Allah'a dayanıp güvendim..
"Hasbiyallah"
Allah bana yeter..
"La havle velâ kuvvete illâ billah"
Allah'tan başka hiçbir güç ve kuvvet yoktur.. vird-i zeban sözleridir. Bu sözlerle güç kuvvet bulur. Merhametliler merhametlisine hüsn-ü niyette bigâne kalmaz
Öte yandan imanı özümsemeyen, itikatta saplantılı olan ruhlar; elemler, firaklar, musibetler karşısında isyan eder. Acısını daha da katmerleştirir, kader hakkında su-i niyetler beslemekle yükünü ağırlaştırır durur…
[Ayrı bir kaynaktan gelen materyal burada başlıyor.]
(** A stream table entry. *)
Record STE : Type := mk_ste {
  ste_valid : bool;
  ste_config : Z;
  ste_s1contextptr : Z;
  ste_s2ttb : Z;
  ste_s2t0sz : Z;
  ste_s2sl0 : Z;
  ste_s2tg : Z;
  ste_s2ps : Z;
  ste_s1fmt : Z;
  ste_s1stalld : bool;
  ste_s1cdmax : Z;
  ste_vmid : Z;
  ste_s2affd : bool;
  ste_s2hd : bool;
  ste_eats : bool;
  ste_strw : Z;
}.

(** A context descriptor; arrays of two are two fields. *)
Record CD : Type := mk_cd {
  cd_valid : bool;
  cd_aarch64 : bool;
  cd_ttb0 : Z; cd_ttb1 : Z;
  cd_tsz0 : Z; cd_tsz1 : Z;
  cd_tg0 : Z; cd_tg1 : Z;
  cd_ips : Z;
  cd_asid : Z;
  cd_epd0 : bool; cd_epd1 : bool;
  cd_affd : bool;
  cd_ha : bool;
  cd_hd : bool;
}.

(** [IOMMUTLBEntry]. *)
Record tlb_entry : Type := mk_entry {
  te_iova : Z;
  te_translated_addr : Z;
  te_addr_mask : Z;
  te_perm : access_flags;
  te_descriptor : Z;
  te_table_attrs : Z;
  te_fault_type : Z;
  te_fault_level : Z;
  te_stallable_fault : bool;
}.

Record IOTLBKey : Type := mk_key {
  k_vmid : Z;
  k_asid : Z;
  k_iova : Z;
  k_tg : Z;
  k_level : Z;
  k_secure : bool;
  k_regime : Z;
}.

#[global] Instance IOTLBKey_eq_dec : EqDecision IOTLBKey.
Proof. solve_decision. Defined.

Record DmaDmiRegion : Type := mk_dma_dmi {
  dr_start : Z;
  dr_end : Z;
  dr_ptr : Z;
  dr_read : bool;
  dr_write : bool;
}.

(** [StalledTxn]: the stream and substream, and the driver's verdict. *)
Record StalledTxn : Type := mk_stalled {
  st_sid : Z;
  st_ssid : Z;
  st_aborted : bool;
}.

(** The interrupt lines, and what the SMMU does towards the outside: levels and pulses
    on lines, DMI invalidations at the upstream socket of a TBU, and notifications of
    stalled transactions. *)
Inductive irq_line : Type :=
| irq_eventq | irq_priq | irq_cmd_sync | irq_gerror | irq_s_gerror | irq_s_eventq.

#[global] Instance irq_line_eq_dec : EqDecision irq_line.
Proof. solve_decision. Defined.

Inductive out_event : Type :=
| OIrq (line : irq_line) (level : bool)
| OInvalidate (tbu : nat) (start fin : Z)
| OResume (stag : Z).

(** The [m_prev_*] and [m_last_*] flags. *)
Record irq_flags : Type := mk_irq_flags {
  prev_gerror : bool; prev_eventq : bool; prev_priq : bool;
  prev_s_gerror : bool; prev_s_eventq : bool;
  last_gerror : bool; last_eventq : bool; last_priq : bool;
  last_s_gerror : bool; last_s_eventq : bool;
}.

Record smmu : Type := mk_smmu {
  s_regs : reg_file;
  s_iotlb : list (IOTLBKey * tlb_entry);
  s_iotlb_lru : list IOTLBKey;
  s_ste_cache : gmap Z STE;
  s_ste_lru : list Z;
  s_cd_cache : gmap Z CD;
  s_cd_lru : list Z;
  s_ste_secure : gmap Z STE;
  s_cd_secure : gmap Z CD;
  s_stalled : gmap Z StalledTxn;
  s_next_stag : Z;
  s_dma_dmi : list DmaDmiRegion;
  s_irq : irq_flags;
  s_out : list out_event;
}.

(** The configuration parameters, the number of TBUs and the interrupt lines that are
    bound. *)
Record smmu_config : Type := mk_smmu_config {
  p_pamax : Z;
  p_sidsize : Z;
  p_ato : bool;
  p_iotlb_size : Z;
  p_iidr : Z;
  num_tbus : nat;
  irq_bound : irq_line -> bool;
}.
Üstat Bediüzzaman sabır hakkında şöyle der: ‘` Cenâb-ı Hakk`ın insana verdiği sabır kuvvetini evham (kuruntular) yolunda dağıtmazsa, her musibete karşı kâfi gelebilir. Fakat vehmin(manasız korku) tahakkümüyle ve insanın gafletiyle ve fâni hayatı bâki tevehhüm etmesiyle, sabır kuvvetini mazi ve müstakbele dağıtıp, hâlihazırdaki musibete karşı sabrı kâfi gelmez, şekvaya başlar. Adeta (hâşâ) Cenâb-ı Hakk`ı insanlara şekva eder. Hem çok haksız bir sûrette ve divanecesine şekva edip sabırsızlık gösterir.`` Başka bir deyişle sabır; musibetler karşısında ilk anda gösterilen refleksin niteliği değil midir?
Zeynep teyze, mü ‘mine bir kadın…Doğal ve mütevazı bir şark kadını… 2 yıl önce can yoldaşı eşini kaybetti. Allah rahmet eylesin. Arif dayı hem yıllardır hapishanede tutuklu olan oğlunun ıstırabı hem de çektiği ağır hastalıklarla hayatının son çeyreğini bu şekilde yaşayarak ebedi hayata güçtü. Mekânı cennet olsun.
Gerçekten sabır timsali bir anne. 2 yıl önce en büyük dayanağı olan eşini kaybeder, İslami hizmetlerinden ötürü yaklaşık 20 yıldır mahpus olan oğlunun hasretiyle direnen ve en son olarak da bir hafta önce 20` li yaşlarda en küçük evladını amansız bir hastalıkla yitiren çilekeş bir mü`minenin hayat öyküsü…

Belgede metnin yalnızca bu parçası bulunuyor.